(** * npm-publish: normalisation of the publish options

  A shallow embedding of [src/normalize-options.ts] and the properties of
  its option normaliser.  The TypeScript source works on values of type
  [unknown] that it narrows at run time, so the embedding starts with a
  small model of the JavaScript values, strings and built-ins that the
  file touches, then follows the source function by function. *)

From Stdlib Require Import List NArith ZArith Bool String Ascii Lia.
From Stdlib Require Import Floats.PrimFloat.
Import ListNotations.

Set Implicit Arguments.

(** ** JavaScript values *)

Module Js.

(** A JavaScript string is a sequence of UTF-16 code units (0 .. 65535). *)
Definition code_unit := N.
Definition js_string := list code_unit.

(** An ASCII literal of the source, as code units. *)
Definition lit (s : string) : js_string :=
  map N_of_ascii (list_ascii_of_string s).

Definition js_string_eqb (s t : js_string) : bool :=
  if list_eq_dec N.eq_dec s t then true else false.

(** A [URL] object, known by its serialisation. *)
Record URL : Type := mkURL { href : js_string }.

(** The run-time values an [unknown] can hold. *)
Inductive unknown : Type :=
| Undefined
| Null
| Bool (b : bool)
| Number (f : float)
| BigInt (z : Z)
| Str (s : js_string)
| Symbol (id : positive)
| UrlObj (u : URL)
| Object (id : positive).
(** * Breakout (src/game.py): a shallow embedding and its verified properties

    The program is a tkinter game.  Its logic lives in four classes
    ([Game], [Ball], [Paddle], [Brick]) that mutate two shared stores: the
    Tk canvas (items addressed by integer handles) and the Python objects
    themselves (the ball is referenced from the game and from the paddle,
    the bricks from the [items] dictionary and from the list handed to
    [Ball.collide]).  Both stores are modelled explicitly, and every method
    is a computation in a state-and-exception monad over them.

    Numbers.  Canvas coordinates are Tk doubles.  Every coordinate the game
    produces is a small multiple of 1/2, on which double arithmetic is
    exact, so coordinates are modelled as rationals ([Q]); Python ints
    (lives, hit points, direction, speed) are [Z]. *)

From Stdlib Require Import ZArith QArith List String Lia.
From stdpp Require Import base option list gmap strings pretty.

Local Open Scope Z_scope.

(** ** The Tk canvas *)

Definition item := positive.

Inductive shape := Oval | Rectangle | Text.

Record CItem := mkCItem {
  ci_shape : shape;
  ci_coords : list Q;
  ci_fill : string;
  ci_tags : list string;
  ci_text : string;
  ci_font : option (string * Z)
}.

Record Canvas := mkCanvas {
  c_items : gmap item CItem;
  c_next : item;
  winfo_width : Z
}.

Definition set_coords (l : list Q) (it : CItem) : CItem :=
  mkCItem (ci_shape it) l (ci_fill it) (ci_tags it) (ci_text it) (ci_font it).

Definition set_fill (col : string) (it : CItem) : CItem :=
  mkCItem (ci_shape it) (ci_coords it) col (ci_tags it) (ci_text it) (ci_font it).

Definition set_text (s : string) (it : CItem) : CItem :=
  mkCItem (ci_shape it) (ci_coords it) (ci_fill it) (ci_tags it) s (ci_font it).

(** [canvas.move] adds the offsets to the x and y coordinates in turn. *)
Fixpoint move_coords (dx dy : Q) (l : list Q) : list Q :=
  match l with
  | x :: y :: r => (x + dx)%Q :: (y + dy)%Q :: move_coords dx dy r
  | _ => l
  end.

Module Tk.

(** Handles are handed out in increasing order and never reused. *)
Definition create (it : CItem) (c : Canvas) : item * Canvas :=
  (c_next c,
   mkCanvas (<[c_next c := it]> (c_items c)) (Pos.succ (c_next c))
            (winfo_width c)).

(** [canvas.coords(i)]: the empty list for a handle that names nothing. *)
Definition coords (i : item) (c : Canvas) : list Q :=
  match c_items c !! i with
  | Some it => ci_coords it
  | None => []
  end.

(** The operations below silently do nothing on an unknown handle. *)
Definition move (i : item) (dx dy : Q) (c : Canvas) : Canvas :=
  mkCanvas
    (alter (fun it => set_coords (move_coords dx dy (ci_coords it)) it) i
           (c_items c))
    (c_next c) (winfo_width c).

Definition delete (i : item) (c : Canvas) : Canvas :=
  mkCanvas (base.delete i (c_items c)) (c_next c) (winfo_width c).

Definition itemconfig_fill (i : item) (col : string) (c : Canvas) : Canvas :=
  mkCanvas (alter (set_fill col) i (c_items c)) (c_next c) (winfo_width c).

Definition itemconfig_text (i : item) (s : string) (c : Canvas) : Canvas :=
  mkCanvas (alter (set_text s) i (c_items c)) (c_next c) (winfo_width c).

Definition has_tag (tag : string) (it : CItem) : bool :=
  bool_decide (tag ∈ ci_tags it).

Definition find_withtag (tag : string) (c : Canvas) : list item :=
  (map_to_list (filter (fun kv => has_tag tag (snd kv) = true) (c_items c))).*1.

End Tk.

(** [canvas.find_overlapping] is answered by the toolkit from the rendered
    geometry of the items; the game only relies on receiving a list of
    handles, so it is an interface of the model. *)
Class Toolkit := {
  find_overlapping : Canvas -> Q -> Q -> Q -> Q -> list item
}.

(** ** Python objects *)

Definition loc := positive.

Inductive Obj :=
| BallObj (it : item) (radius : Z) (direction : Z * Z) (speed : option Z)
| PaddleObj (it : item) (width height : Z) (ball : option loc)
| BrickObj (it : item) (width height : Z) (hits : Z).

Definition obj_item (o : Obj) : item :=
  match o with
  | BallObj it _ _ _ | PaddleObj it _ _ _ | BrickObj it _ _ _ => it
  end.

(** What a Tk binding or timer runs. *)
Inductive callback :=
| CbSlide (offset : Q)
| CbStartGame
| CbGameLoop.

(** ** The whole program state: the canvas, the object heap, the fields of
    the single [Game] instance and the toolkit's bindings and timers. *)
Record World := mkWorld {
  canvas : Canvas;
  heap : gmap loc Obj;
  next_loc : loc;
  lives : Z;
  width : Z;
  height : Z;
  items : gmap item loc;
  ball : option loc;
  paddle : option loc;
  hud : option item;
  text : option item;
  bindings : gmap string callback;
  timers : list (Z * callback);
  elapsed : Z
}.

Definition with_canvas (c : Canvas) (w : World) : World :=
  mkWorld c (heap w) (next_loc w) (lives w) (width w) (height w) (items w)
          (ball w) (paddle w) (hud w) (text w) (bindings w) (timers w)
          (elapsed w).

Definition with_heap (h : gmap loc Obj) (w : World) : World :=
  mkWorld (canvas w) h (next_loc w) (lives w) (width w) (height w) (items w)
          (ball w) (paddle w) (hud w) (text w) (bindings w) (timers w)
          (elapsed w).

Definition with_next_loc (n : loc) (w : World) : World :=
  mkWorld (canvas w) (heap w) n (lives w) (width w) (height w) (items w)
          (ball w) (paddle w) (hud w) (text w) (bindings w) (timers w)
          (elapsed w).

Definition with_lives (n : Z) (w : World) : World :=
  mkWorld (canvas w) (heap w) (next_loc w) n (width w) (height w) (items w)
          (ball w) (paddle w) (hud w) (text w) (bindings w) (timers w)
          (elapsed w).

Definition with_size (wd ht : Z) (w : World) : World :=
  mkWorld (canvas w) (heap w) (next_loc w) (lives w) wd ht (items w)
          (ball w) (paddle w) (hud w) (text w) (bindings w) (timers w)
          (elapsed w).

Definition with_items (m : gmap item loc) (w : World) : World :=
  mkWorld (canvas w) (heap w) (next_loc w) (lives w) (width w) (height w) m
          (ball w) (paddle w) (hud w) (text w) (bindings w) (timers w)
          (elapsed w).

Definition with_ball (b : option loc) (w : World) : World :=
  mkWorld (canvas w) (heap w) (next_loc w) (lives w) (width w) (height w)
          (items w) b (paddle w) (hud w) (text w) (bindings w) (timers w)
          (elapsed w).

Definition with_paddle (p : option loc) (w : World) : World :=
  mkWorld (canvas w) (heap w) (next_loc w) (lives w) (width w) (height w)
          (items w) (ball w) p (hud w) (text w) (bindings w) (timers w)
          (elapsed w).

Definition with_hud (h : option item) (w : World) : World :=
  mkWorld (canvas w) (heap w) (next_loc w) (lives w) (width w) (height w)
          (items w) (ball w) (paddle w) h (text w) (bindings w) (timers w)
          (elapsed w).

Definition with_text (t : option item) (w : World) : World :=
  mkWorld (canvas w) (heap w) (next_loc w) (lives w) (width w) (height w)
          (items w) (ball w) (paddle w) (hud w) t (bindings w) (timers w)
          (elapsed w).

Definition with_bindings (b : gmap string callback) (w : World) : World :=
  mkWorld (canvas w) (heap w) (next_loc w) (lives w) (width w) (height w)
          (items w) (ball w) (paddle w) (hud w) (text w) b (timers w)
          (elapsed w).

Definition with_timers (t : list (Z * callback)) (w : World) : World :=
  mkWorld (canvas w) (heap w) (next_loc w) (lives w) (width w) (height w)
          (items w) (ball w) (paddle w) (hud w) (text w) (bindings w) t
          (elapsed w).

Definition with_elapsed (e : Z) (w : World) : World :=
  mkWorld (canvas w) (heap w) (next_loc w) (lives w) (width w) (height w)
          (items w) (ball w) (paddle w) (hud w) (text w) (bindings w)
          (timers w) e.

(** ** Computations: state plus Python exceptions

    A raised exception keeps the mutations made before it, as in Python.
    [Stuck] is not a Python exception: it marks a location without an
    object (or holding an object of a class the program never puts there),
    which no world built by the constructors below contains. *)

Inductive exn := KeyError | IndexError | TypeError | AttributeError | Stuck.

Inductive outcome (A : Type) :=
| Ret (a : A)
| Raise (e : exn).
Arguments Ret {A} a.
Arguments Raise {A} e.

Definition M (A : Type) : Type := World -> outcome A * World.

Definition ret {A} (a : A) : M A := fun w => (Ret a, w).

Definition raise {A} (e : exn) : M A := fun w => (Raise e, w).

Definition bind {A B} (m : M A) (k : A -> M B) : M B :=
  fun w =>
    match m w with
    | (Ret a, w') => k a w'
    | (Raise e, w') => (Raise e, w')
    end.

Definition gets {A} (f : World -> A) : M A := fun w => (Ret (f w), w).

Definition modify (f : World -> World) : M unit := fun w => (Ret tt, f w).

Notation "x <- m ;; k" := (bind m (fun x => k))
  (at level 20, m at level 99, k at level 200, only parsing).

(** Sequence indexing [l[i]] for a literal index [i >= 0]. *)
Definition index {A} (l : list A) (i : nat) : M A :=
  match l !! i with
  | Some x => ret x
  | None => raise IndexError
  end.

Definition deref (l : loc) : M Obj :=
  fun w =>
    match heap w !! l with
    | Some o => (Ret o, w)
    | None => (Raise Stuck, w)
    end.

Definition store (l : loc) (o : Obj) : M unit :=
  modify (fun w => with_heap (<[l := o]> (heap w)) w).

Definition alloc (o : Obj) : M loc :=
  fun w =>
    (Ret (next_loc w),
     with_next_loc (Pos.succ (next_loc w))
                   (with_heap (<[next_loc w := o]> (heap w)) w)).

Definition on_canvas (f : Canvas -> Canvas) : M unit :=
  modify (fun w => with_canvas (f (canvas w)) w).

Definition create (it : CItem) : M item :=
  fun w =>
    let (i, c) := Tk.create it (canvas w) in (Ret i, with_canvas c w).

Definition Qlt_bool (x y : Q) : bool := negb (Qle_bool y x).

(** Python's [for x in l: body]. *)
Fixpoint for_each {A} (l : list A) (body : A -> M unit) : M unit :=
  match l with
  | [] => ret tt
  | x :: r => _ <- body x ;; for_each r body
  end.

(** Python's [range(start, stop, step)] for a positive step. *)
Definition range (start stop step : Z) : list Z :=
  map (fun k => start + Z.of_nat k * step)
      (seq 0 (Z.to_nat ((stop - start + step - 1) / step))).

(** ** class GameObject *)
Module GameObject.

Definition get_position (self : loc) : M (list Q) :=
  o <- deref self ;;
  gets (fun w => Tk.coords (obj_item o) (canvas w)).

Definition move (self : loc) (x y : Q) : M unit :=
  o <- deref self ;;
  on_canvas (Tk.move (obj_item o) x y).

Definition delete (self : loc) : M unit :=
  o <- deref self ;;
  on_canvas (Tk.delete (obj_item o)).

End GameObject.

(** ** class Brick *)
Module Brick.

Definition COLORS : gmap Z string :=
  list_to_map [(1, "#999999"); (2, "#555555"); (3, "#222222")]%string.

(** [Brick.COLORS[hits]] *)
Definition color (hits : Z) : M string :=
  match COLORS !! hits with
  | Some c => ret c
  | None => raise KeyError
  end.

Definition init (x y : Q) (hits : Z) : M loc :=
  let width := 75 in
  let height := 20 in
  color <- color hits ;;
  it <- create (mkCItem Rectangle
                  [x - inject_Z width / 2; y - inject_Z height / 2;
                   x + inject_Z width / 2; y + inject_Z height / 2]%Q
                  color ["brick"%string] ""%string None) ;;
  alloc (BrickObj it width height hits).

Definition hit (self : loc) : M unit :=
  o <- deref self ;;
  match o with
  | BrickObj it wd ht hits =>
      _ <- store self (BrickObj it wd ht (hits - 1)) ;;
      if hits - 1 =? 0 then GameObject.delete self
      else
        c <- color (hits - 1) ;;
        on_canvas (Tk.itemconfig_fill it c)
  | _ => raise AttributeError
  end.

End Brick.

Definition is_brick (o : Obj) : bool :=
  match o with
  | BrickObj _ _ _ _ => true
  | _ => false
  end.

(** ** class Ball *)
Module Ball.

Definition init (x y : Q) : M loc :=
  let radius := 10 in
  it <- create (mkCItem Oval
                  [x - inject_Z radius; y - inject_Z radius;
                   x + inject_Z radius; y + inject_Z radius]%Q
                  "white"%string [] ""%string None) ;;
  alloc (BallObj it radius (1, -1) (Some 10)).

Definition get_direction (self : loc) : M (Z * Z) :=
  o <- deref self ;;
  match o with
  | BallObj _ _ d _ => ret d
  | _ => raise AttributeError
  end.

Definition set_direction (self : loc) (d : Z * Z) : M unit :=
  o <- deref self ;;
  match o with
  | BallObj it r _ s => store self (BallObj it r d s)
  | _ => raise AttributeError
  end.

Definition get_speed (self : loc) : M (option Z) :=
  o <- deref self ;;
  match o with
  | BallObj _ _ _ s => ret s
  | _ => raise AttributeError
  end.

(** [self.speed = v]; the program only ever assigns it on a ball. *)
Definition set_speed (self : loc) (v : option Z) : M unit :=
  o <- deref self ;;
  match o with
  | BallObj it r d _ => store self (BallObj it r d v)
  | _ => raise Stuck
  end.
______________________________
§ Problem requirements:
Starting at the line that has "(offset : Q)" and ending at the line that has "mkWorld (canvas w) (heap w) n", please write out the lines above exactly, leaving out all others.

§ Exercise answer:
| CbSlide (offset : Q)
| CbStartGame
| CbGameLoop.

(** ** The whole program state: the canvas, the object heap, the fields of
    the single [Game] instance and the toolkit's bindings and timers. *)
Record World := mkWorld {
  canvas : Canvas;
  heap : gmap loc Obj;
  next_loc : loc;
  lives : Z;
  width : Z;
  height : Z;
  items : gmap item loc;
  ball : option loc;
  paddle : option loc;
  hud : option item;
  text : option item;
  bindings : gmap string callback;
  timers : list (Z * callback);
  elapsed : Z
}.

Definition with_canvas (c : Canvas) (w : World) : World :=
  mkWorld c (heap w) (next_loc w) (lives w) (width w) (height w) (items w)
          (ball w) (paddle w) (hud w) (text w) (bindings w) (timers w)
          (elapsed w).

Definition with_heap (h : gmap loc Obj) (w : World) : World :=
  mkWorld (canvas w) h (next_loc w) (lives w) (width w) (height w) (items w)
          (ball w) (paddle w) (hud w) (text w) (bindings w) (timers w)
          (elapsed w).

Definition with_next_loc (n : loc) (w : World) : World :=
  mkWorld (canvas w) (heap w) n (lives w) (width w) (height w) (items w)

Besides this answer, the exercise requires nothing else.